▶ Source information
(** * Keno: probability matrix and expected values (Keno_Main.cpp)

    A shallow embedding of the computational core of [Keno_Main.cpp]:
    the combinatorics helpers ([calcFactorial], [calcPartialFactorial],
    [calcCombinations]), the probability formula ([calcKenoProbability])
    and the two table-filling loops of [_tmain].

    Conventions of the embedding.
    - [WORD], [DWORD] and [QWORD] values are integers of [Z] kept in range
      by an explicit reduction modulo 2^16, 2^32 and 2^64.
    - [double] is the primitive IEEE-754 binary64 type [float]; every
      arithmetic step of the source is one primitive operation, in the
      source's order of evaluation.
    - Functions live in a small writer/error monad [W]: the log records
      the calls (the source's [DebugTrace] lines, plus one event per
      [calcFactorial] activation), and the outcome is [None] where the
      C++ program has no defined result (integer division by zero, an
      array index out of range).
    - Proofs about doubles are by evaluation of the primitive operations,
      but for one use of the Standard Library's specification of the
      primitive product ([FloatAxioms.mul_spec]): a zero times a finite
      factor is a zero.
    - Of [ExportDataToExcel] only the string handling is embedded (module
      [ExportPath]): the directory computed in [szDir] and the name given
      to [SaveAs].  [GetModulePath] is not part of the file: what it
      leaves in [szDir] is a parameter.  The calls into Excel are not
      modelled. *)

From Stdlib Require Import ZArith Lia List Bool QArith Qabs.
From Stdlib Require Import PrimFloat FloatOps SpecFloat Uint63.
From Stdlib Require Ascii String.
From Stdlib Require FloatAxioms.
From Stdlib Require Import Qpower.
Import ListNotations.

Local Open Scope Z_scope.

(** ** Machine integers *)

Module MachineInt.

Definition to_WORD  (z : Z) : Z := z mod 2 ^ 16.
Definition to_DWORD (z : Z) : Z := z mod 2 ^ 32.
Definition to_QWORD (z : Z) : Z := z mod 2 ^ 64.

Definition is_WORD  (z : Z) : Prop := 0 <= z < 2 ^ 16.
Definition is_DWORD (z : Z) : Prop := 0 <= z < 2 ^ 32.
Definition is_QWORD (z : Z) : Prop := 0 <= z < 2 ^ 64.

Lemma to_WORD_range z : is_WORD (to_WORD z).
Proof. unfold is_WORD, to_WORD. apply Z.mod_pos_bound. lia. Qed.

Lemma to_DWORD_range z : is_DWORD (to_DWORD z).
Proof. unfold is_DWORD, to_DWORD. apply Z.mod_pos_bound. lia. Qed.

Lemma to_QWORD_range z : is_QWORD (to_QWORD z).
Proof. unfold is_QWORD, to_QWORD. apply Z.mod_pos_bound. lia. Qed.

Lemma to_WORD_id z : is_WORD z -> to_WORD z = z.
Proof. unfold is_WORD, to_WORD. intros H. apply Z.mod_small. exact H. Qed.

Lemma to_DWORD_id z : is_DWORD z -> to_DWORD z = z.
Proof. unfold is_DWORD, to_DWORD. intros H. apply Z.mod_small. exact H. Qed.

Lemma to_QWORD_id z : is_QWORD z -> to_QWORD z = z.
Proof. unfold is_QWORD, to_QWORD. intros H. apply Z.mod_small. exact H. Qed.

End MachineInt.
Import MachineInt.

(** ** Doubles *)

Module Double.

(** Conversion of a (signed) [int] to [double]; exact below 2^53. *)
Definition of_int (z : Z) : float :=
  if z <? 0 then PrimFloat.opp (PrimFloat.of_uint63 (Uint63.of_Z (- z)))
  else PrimFloat.of_uint63 (Uint63.of_Z z).

(** Conversion of an unsigned 32-bit value to [double] (always exact). *)
Definition of_DWORD (z : Z) : float := PrimFloat.of_uint63 (Uint63.of_Z z).

(** The rational number a finite double stands for. *)
Definition SF2Q (x : spec_float) : option Q :=
  match x with
  | S754_zero _ => Some 0%Q
  | S754_finite s m e =>
      let v := (inject_Z (Z.pos m) * Qpower 2 e)%Q in
      Some (if s then Qopp v else v)
  | S754_infinity _ | S754_nan => None
  end.

Definition to_Q (f : float) : option Q := SF2Q (Prim2SF f).

(** The rational value, with 0 standing in for NaN and the infinities;
    used only next to a proof that the double is finite. *)
Definition Qval (f : float) : Q :=
  match to_Q f with Some q => q | None => 0%Q end.

Definition is_finite (f : float) : bool :=
  match to_Q f with Some _ => true | None => false end.

(** IEEE zero of either sign. *)
Definition is_zero (f : float) : bool := PrimFloat.is_zero f.

End Double.

(** ** Call log and the writer/error monad *)

Inductive Event : Type :=
| EvFactorial (wN : Z)
| EvPartialFactorial (wN wNumTerms : Z)
| EvCombinations (dwN dwR : Z)
| EvKenoProbability (dwNumMarked dwCaught : Z).

Definition W (A : Type) : Type := (list Event * option A)%type.

Definition ret {A} (a : A) : W A := ([], Some a).
Definition fail {A} : W A := ([], None).
Definition tell (e : Event) : W unit := ([e], Some tt).

Definition bind {A B} (m : W A) (k : A -> W B) : W B :=
  match m with
  | (t, None) => (t, None)
  | (t, Some a) => let (t', r) := k a in (t ++ t', r)
  end.

Definition trace {A} (m : W A) : list Event := fst m.
Definition value {A} (m : W A) : option A := snd m.

Declare Scope W_scope.
Delimit Scope W_scope with W.
Notation "x <- m ;; k" := (bind m (fun x => k))
  (at level 61, m at next level, right associativity) : W_scope.
Notation "m ;;; k" := (bind m (fun _ => k))
  (at level 61, right associativity) : W_scope.
Local Open Scope W_scope.

(** Unsigned 64-bit division; a zero divisor has no defined result. *)
Definition udiv64 (a b : Z) : W Z :=
  if b =? 0 then fail else ret (a / b).

(** ** The combinatorics helpers *)

(** [QWORD calcFactorial (WORD wN)]: recursion on [wN], the product taken
    in unsigned 64-bit arithmetic.  [fuel] bounds the recursion depth. *)
Fixpoint calcFactorial_rec (fuel : nat) (wN : Z) : W Z :=
  match fuel with
  | O => fail
  | S fuel' =>
      tell (EvFactorial wN) ;;;
      if 1 <? wN then
        r <- calcFactorial_rec fuel' (to_WORD (wN - 1)) ;;
        ret (to_QWORD (wN * r))
      else ret 1
  end.

Definition calcFactorial (wN : Z) : W Z :=
  calcFactorial_rec (S (Z.to_nat wN)) wN.

(** The [for] loop of [calcPartialFactorial]: [i] is a [WORD] counter,
    [wN - i] is computed in [int] and converted to [double]. *)
Fixpoint calcPartialFactorial_loop
         (fuel : nat) (wN wNumTerms i : Z) (fResult : float) : option float :=
  match fuel with
  | O => None
  | S fuel' =>
      if i <? wNumTerms then
        calcPartialFactorial_loop fuel' wN wNumTerms (to_WORD (i + 1))
                                  (fResult * Double.of_int (wN - i))%float
      else Some fResult
  end.

Definition calcPartialFactorial (wN wNumTerms : Z) : W float :=
  tell (EvPartialFactorial wN wNumTerms) ;;;
  match calcPartialFactorial_loop (S (Z.to_nat wNumTerms)) wN wNumTerms 0 1%float with
  | Some f => ret f
  | None => fail
  end.

(** [DWORD calcCombinations (DWORD dwN, DWORD dwR)]. *)
Definition calcCombinations (dwN dwR : Z) : W Z :=
  tell (EvCombinations dwN dwR) ;;;
  if dwR <=? dwN then
    qwNFactorial <- calcFactorial (to_WORD dwN) ;;
    qwRFactorial <- calcFactorial (to_WORD dwR) ;;
    qwDifFactorial <- calcFactorial (to_WORD (to_DWORD (dwN - dwR))) ;;
    q <- udiv64 qwNFactorial (to_QWORD (qwRFactorial * qwDifFactorial)) ;;
    ret (to_DWORD q)
  else ret 0.

(** ** The probability formula *)

Definition g_MAX_ROWS : Z := 20.
Definition g_MAX_COLS : Z := 21.
Definition g_TOTAL_BALLS : Z := 80.
Definition g_MAX_SELECTABLE_BALLS : Z := 20.

Definition calcKenoProbability (dwNumMarked dwCaught : Z) : W float :=
  tell (EvKenoProbability dwNumMarked dwCaught) ;;;
  dwNumCombinations <- calcCombinations dwNumMarked dwCaught ;;
  qwP1 <- calcPartialFactorial (to_WORD g_MAX_SELECTABLE_BALLS)
                               (to_WORD dwCaught) ;;
  qwP2 <- calcPartialFactorial (to_WORD (g_TOTAL_BALLS - g_MAX_SELECTABLE_BALLS))
                               (to_WORD (to_DWORD (dwNumMarked - dwCaught))) ;;
  qwP3 <- calcPartialFactorial (to_WORD g_TOTAL_BALLS) (to_WORD dwNumMarked) ;;
  ret (Double.of_DWORD dwNumCombinations * qwP1 * qwP2 / qwP3)%float.

(** ** Global tables *)

Definition g_MAX_PAYOUT_ROWS : Z := 9.
Definition g_MAX_PAYOUT_COLS : Z := 9.
Definition g_MAX_SPOTS_MARKED : Z := 9.

(** Row [i] is for [i + 1] spots marked, column [j] for [j + 1] balls
    caught. *)
Definition g_rgCatchPayOut : list (list float) :=
  [ [ 3;  0;  0;   0;   0;    0;    0;     0;     0 ];
    [ 0; 12;  0;   0;   0;    0;    0;     0;     0 ];
    [ 0;  1; 42;   0;   0;    0;    0;     0;     0 ];
    [ 0;  1;  3; 120;   0;    0;    0;     0;     0 ];
    [ 0;  0;  1;   9; 800;    0;    0;     0;     0 ];
    [ 0;  0;  1;   4;  88; 1500;    0;     0;     0 ];
    [ 0;  0;  0;   2;  20;  350;  700;     0;     0 ];
    [ 0;  0;  0;   0;   9;   90; 1500; 20000;     0 ];
    [ 0;  0;  0;   0;   4;   43; 3000;  4000; 25000 ] ]%float.

(** The mutable globals of the program. *)
Record Globals : Type := mkGlobals {
  g_rgProbability : list (list float);
  g_rgExpectedValue : list float
}.

(** Static initialisation: [= { 0.0 }] zero-fills both arrays. *)
Definition initial_globals : Globals :=
  {| g_rgProbability :=
       repeat (repeat 0%float (Z.to_nat g_MAX_COLS)) (Z.to_nat g_MAX_ROWS);
     g_rgExpectedValue := repeat 0%float (Z.to_nat g_MAX_SPOTS_MARKED) |}.

(** Array accesses; an index outside the array has no defined result. *)
Definition load {A} (a : list A) (i : Z) : W A :=
  if i <? 0 then fail
  else match nth_error a (Z.to_nat i) with
       | Some x => ret x
       | None => fail
       end.

Definition store {A} (a : list A) (i : Z) (x : A) : W (list A) :=
  if (i <? 0) || (Z.of_nat (length a) <=? i) then fail
  else ret (firstn (Z.to_nat i) a ++ x :: skipn (S (Z.to_nat i)) a).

▶ Assignment
All lines in the listing above with the string "From" should be returned.

▶ Final answer
From Stdlib Require Import ZArith Lia List Bool QArith Qabs.
From Stdlib Require Import PrimFloat FloatOps SpecFloat Uint63.
From Stdlib Require Ascii String.
From Stdlib Require FloatAxioms.
From Stdlib Require Import Qpower.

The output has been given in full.